For Apple, the packaging of the this hub in the form of the iCloud service is also a sound business strategy. The New York Times reports that Apple’s iCloud has the potential to wipe out some existing web services and entire businesses with the integration of iCloud, Mac OS X Lion, and iOS 5. These businesses include: Instapaper, Red Pop hardware iPhone camera button, BlackBerry Messenger and GroupMe, Amazon Cloud Player and Google Music, Google Docs and Google Chromebook, and Dropbox.

While Apple wants your data now, Google’s entire strategy and approach to the cloud is based on a future vision of the Internet with low-cost, ubiquitous Internet access — including fiber connections in offices and homes and super-fast mobile broadband all over the world. Here is a fun video explaining the concepts behind Google’s Chrome OS:

Despite the cloud’s potential for cost savings and “reducing the hassles of running in-house computer servers,” the LA Times reports that  it may not yet be as safe as advertised. Because data from hundreds or thousands of companies can be stored on large cloud servers, hackers can theoretically gain control of huge stores of information through a single attack — a process called “hyperjacking.” Security professionals said the many attacks recently in the news reflect both an increase in hacking activity and new pressure on companies to quickly disclose when they’ve been attacked.

A recent study by Baseline shows that while many organizations are still holding back, fearful of security hacks, lost data, or lost control, a growing number of enterprises are driving their business to the cloud. They interviewed several companies including Kelly Services, Lionsgate Entertainment, HarperCollins Publishers, GWR Medical, Imperial Sugar, WhitePages, Suncorp, and Dubset.  Their  findings reinforce the opinions of the CEO panelists at the MIT Sloan CIO Symposium, held in Boston in May. The panelists at the keynote address, “Opportunities and Strategies in the Digital Business World,” spoke about the cloud as a way to free up capital so companies could take advantage of new business opportunities.
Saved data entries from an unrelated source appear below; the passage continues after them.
(* ===== verification/ServiceProps.v ===== *)
(** * Properties of the transaction coordinator *)

From S2P Require Import Prelude Python Utf8 Enums Messages Wire Values ResponseDict Effects Journal JournalFacts JournalProps SlurmVerifier Adapter VerifierProps DefwClient AdapterProps Service Sample ServiceFacts.
Local Open Scope Z_scope.

(** ** All services or none *)

(** C7 An attempt on a set of services is all or nothing. When it is accepted,
    every requested service has an accepted result with a valid reservation id
    and nothing was released. When a service delays or rejects, or any step
    fails, every reservation that was accepted is released, last first, before
    the attempt answers; and when a release or its record fails, the attempt
    raises [RollbackIncomplete] after having tried every release. *)
Theorem reserve_services_all_or_nothing {ucd : UnicodeData} {jenv : JournalEnv} {sha : Sha256}
    {X H} {adapter_ops : AdapterOps X H} {laws : AdapterLaws X H} req job services fp
    (w : world X) r w' :
  _reserve_services (H := H) req job services fp w = (r, w') ->
  exists l, w_log w' = w_log w ++ l /\
    all_or_nothing (H := H) (sorted_str services) [] l r.
Proof. intros Hr. by eapply reserve_loop_logs. Qed.

Definition sample_job : VerifiedJob.t :=
  VerifiedJob.mk (txt "hpc") 7 1000 100 (txt "ada") (Some (txt "physics")) None (Some 12)
    (txt "RUNNING").

Lemma reserve_services_all_or_nothing_witness :
  let run := _reserve_services (H := str) (sample_reserve 1 ["busy"; "bee"; "aer"]%string) sample_job
               (map txt ["busy"; "bee"; "aer"]%string) (txt "f") sample_world in
  exists l, w_log run.2 = w_log sample_world ++ l /\
    all_or_nothing (H := str) (sorted_str (map txt ["busy"; "bee"; "aer"]%string)) [] l run.1.
Proof.
  intros run. apply (reserve_services_all_or_nothing (H := str)
    (sample_reserve 1 ["busy"; "bee"; "aer"]%string) sample_job
    (map txt ["busy"; "bee"; "aer"]%string) (txt "f") sample_world).
  apply surjective_pairing.
Defined.

(** What that attempt did: ["aer"] and ["bee"] accepted, ["busy"] delayed, both
    released in reverse order. *)
Example sample_attempt :
  let run := _reserve_services (H := str) (sample_reserve 1 ["busy"; "bee"; "aer"]%string) sample_job
               (map txt ["busy"; "bee"; "aer"]%string) (txt "f") sample_world in
  released_in (w_log run.2) = [(txt "bee", Some 42); (txt "aer", Some 41)] /\
  accepted_in (w_log run.2) = [(txt "aer", Some 41); (txt "bee", Some 42)].
Proof. vm_compute. done. Qed.

(** ** Isolation *)

(** The allocation whose lock a request takes *)
Definition request_key (r : request) : str * Z :=
  match r with
  | EvaluateRequest r | ReserveRequest r =>
      (ReserveRequest.cluster_name r, ReserveRequest.canonical_job_id r)
  | ReleaseRequest r => (ReleaseRequest.cluster_name r, ReleaseRequest.canonical_job_id r)
  | GetReservationsRequest r =>
      (GetReservationsRequest.cluster_name r, GetReservationsRequest.observed_job_id r)
  end.

(** Requests that hold nothing *)
Definition reads_only (r : request) : bool :=
  match r with EvaluateRequest _ | GetReservationsRequest _ => true | _ => false end.

(** C15 A request changes no allocation and no reservation of another job or
    cluster, whatever the QPMs, the controller and SQLite do; an evaluation or
    a lookup changes none at all. *)
Theorem handle_isolated {ucd : UnicodeData} {jenv : JournalEnv} {sha : Sha256}
    {X H} {adapter_ops : AdapterOps X H} {verifier_ops : VerifierOps X} (r : request) uid
    (w : world X) :
  let after := (handle (H := H) r uid w).2 in
  untouched (fun K => K <> ((request_key r).1, str_of_Z (request_key r).2))
    (db_tables (w_db w)) (db_tables (w_db after)) /\
  if reads_only r then untouched (fun _ => True) (db_tables (w_db w)) (db_tables (w_db after))
  else True.
Proof.
  assert (Hweak : forall P w1 w2, untouched (fun _ => True) w1 w2 -> untouched P w1 w2).
  { intros P w1 w2 [H1 H2]. split; intros; [by apply H1|by apply H2]. }
  destruct r as [r|r|r|r]; simpl.
  - pose proof (evaluate_untouched (H := H) r uid w) as Hu. split; [by apply Hweak|done].
  - split; [|done]. by apply (reserve_untouched (H := H)).
  - split; [|done]. by apply (release_untouched (H := H)).
  - pose proof (get_reservations_reads (untouched (fun _ => True)) r uid _ w) as Hu.
    split; [by apply Hweak|done].
Qed.

(** ** Lookups *)

(** Every accepted record of a complete context has an id. *)
Lemma reservation_tuple_complete records :
  Forall (fun r => ReservationRecord.reservation_id r <> None) records ->
  map Some (reservation_tuple records) =
    map (fun r => Reservation.mk (ReservationRecord.service_id r)
                    <$> ReservationRecord.reservation_id r) records.
Proof.
  unfold reservation_tuple. induction 1 as [|r records Hr _ IH]; [done|].
  destruct (ReservationRecord.reservation_id r) as [rid|] eqn:E; [|done].
  cbn [omap list_omap map]. rewrite E. simpl. by rewrite IH.
Qed.

(** C14 A lookup that succeeds answers the verified owner with the complete
    accepted set of the canonical allocation, one reservation with its id per
    service, in order; it never answers with a partial set. *)
Theorem lookup_complete {ucd : UnicodeData} {jenv : JournalEnv} {X} {verifier_ops : VerifierOps X}
    {laws : VerifierLaws X} req uid (w : world X) resp w' :
  no_faults jenv -> rows_valid (db_tables (w_db w)) ->
  _get_reservations req uid w = (Ok (GetReservationsResponse resp), w') ->
  exists records,
    context_complete (db_tables (w_db w)) (GetReservationsRequest.cluster_name req)
      (GetReservationsResponse.canonical_job_id resp) (GetReservationsRequest.job_uid req)
      (GetReservationsRequest.job_gid req) records /\
    map Some (GetReservationsResponse.reservations resp) =
      map (fun r => Reservation.mk (ReservationRecord.service_id r)
                      <$> ReservationRecord.reservation_id r) records /\
    GetReservationsResponse.request_id resp = GetReservationsRequest.request_id req /\
    db_tables (w_db w') = db_tables (w_db w).
Proof.
  intros Hok Hv Hr. unfold _get_reservations in Hr.
  apply try_except_cases in Hr as [[Hr _]|(e & w1 & _ & _ & Hh)];
    [|exfalso; injection Hh as Hh _; by destruct e].
  apply m_bind_inv in Hr as (job & w1 & Hjob & Hr).
  apply m_bind_inv in Hr as (records & w2 & Hrec & Hr). injection Hr as <- <-.
  unfold external, zoom in Hjob. destruct (v_lookup req uid (w_ext w)) as [r0 x1] eqn:Ev.
  injection Hjob as -> <-. apply lookup_identity in Ev as [Hu Hg].
  unfold journal, zoom in Hrec. simpl in Hrec.
  pose proof (reservation_context_run Hok (GetReservationsRequest.cluster_name req)
    (VerifiedJob.canonical_job_id job) (VerifiedJob.uid job) (VerifiedJob.gid job) (w_db w))
    as [Hctx Hsame].
  destruct (reservation_context _ _ _ _ (w_db w)) as [r1 d1]. injection Hrec as -> <-.
  simpl in Hctx, Hsame. symmetry in Hctx. apply context_of_sound in Hctx.
  rewrite Hu, Hg in Hctx. exists records. simpl. split_and!; try done.
  apply reservation_tuple_complete, Forall_forall. intros r Hr.
  destruct Hctx as (row & _ & _ & _ & _ & _ & _ & _ & Hrecs & _).
  by destruct (Hrecs r Hr) as (rr & _ & _ & _ & ?).
Qed.

(** The accepted allocation of job 7, behind the sample site. *)
Definition accepted_world : world site := mk_world accepted_db (mk_adapter true [] 41) [].

Lemma lookup_complete_witness :
  let resp := GetReservationsResponse.mk 99 7 [Reservation.mk (txt "aer") 41] in
  exists w', _get_reservations sample_lookup 1000 accepted_world
    = (Ok (GetReservationsResponse resp), w') /\
  exists records,
    context_complete (db_tables accepted_db) (txt "hpc") 7 1000 100 records /\
    map Some (GetReservationsResponse.reservations resp) =
      map (fun r => Reservation.mk (ReservationRecord.service_id r)
                      <$> ReservationRecord.reservation_id r) records.
Proof.
  intros resp.
  assert (Hrun : _get_reservations sample_lookup 1000 accepted_world =
    (Ok (GetReservationsResponse resp), (_get_reservations sample_lookup 1000 accepted_world).2))
    by (apply run_outcome; vm_compute; reflexivity).
  eexists. split; [exact Hrun|].
  destruct (lookup_complete (jenv := healthy_env) (laws := slurm_verifier_laws _) sample_lookup 1000 accepted_world resp _
    (fun _ => eq_refl) accepted_db_rows Hrun) as (records & H1 & H2 & _).
  exists records. split; [exact H1|exact H2].
Defined.

(** ** Evaluation *)

(** An evaluation holds nothing: each service of the request is asked in
    sorted order, every result is for its service and carries no reservation
    id, nothing is reserved or released, and the decision is accepted when all
    services accept and rejected when one rejects. *)
Theorem evaluate_services_results {ucd : UnicodeData} {X H} {adapter_ops : AdapterOps X H}
    {laws : AdapterLaws X H} req job (w : world X) results w' :
  _evaluate_services (H := H) req job w = (Ok results, w') ->
  map ServiceResult.service_id results = sorted_str (ReserveRequest.service_ids req) /\
  Forall (fun r => ServiceResult.reservation_id r = None) results /\
  w_db w' = w_db w /\ w_log w' = w_log w /\
  let decision := overall_decision (map ServiceResult.decision results) in
  (decision = AdmissionDecision.ACCEPTED <->
     Forall (fun r => ServiceResult.decision r = AdmissionDecision.ACCEPTED) results) /\
  (decision = AdmissionDecision.REJECTED <->
     AdmissionDecision.REJECTED ∈ map ServiceResult.decision results).
Proof.
  intros (H1 & H2 & H3 & H4)%evaluate_loop_ok. split_and!; try done.
  cbv zeta. split; [by rewrite overall_accepted, Forall_map|apply overall_rejected].
Qed.

Lemma evaluate_services_results_witness :
  exists results w',
    _evaluate_services (H := str) (sample_reserve 1 ["busy"; "aer"]%string) sample_job sample_world
      = (Ok results, w') /\
    map ServiceResult.service_id results = sorted_str (map txt ["busy"; "aer"]%string) /\
    Forall (fun r => ServiceResult.reservation_id r = None) results /\ w_db w' = empty_db.
Proof.
  eexists _, _. split; [vm_compute; reflexivity|].
  edestruct (evaluate_services_results (H := str) (sample_reserve 1 ["busy"; "aer"]%string) sample_job
    sample_world) as (H1 & H2 & H3 & _); [vm_compute; reflexivity|].
  split; [exact H1|]. split; [exact H2|exact H3].
Defined.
Microsoft’s Steve Ballmer implicitly acknowledged the importance of the cloud services in a recent interview — Microsoft is set to announce their answer to Google Docs: the Office 365 online service. And Jan Muehlfeit, European chairman of Microsoft Corp., sees the future in cloud computing.

Apple, Google, Microsoft, as well as Facebook (where many people already store the major events and interactions of their lives on the cloud) seem to be betting their billions on a cloud-based future.

What might this future look like?  SF writer Rick Moss poses some fascinating possibilities and questions in his new novel, Ebocloud.  The “ebocloud” is an internet social network subdivided into tribes formed by shared affinities (think Facebook). The cloud addresses, as one character says, “the primordial urge for belonging” and the end of aloneness. The cloud learns from the actions and interactions of each of the members (called cousins) who are connected to the cloud with “digital tattoos” using brain-stimulating and brain-computer interfacing nanotubes.

Moss asks what happens if the interaction with the cloud became two-way? What if the cloud could begin to affect emotions? “The objective of the human-cloud collective is to facilitate a feedback loop whereby human sensory data and biometrics are uploaded to the cloud to be aggregated, analyzed and used in various applications, then redistributed back to the human participants,” says Moss in a recent interview for H+ Magazine.  He sees this interaction resulting in what he calls a “social singularity,” a transhuman superintelligence emerging from “the cloud” network.

While Moss concedes that the technology is not yet in place for such a social singularity, he considers his novel a warning to future application developers: “The likes of Apple, Google and Facebook, with their billions to burn on wild-eyed notions, could very likely spur technological leaps in these areas. It would be nice if these developers were at least aware of the possibility of a social singularity so that they don’t stumble into the phenomenon blindly. That could be tragic.”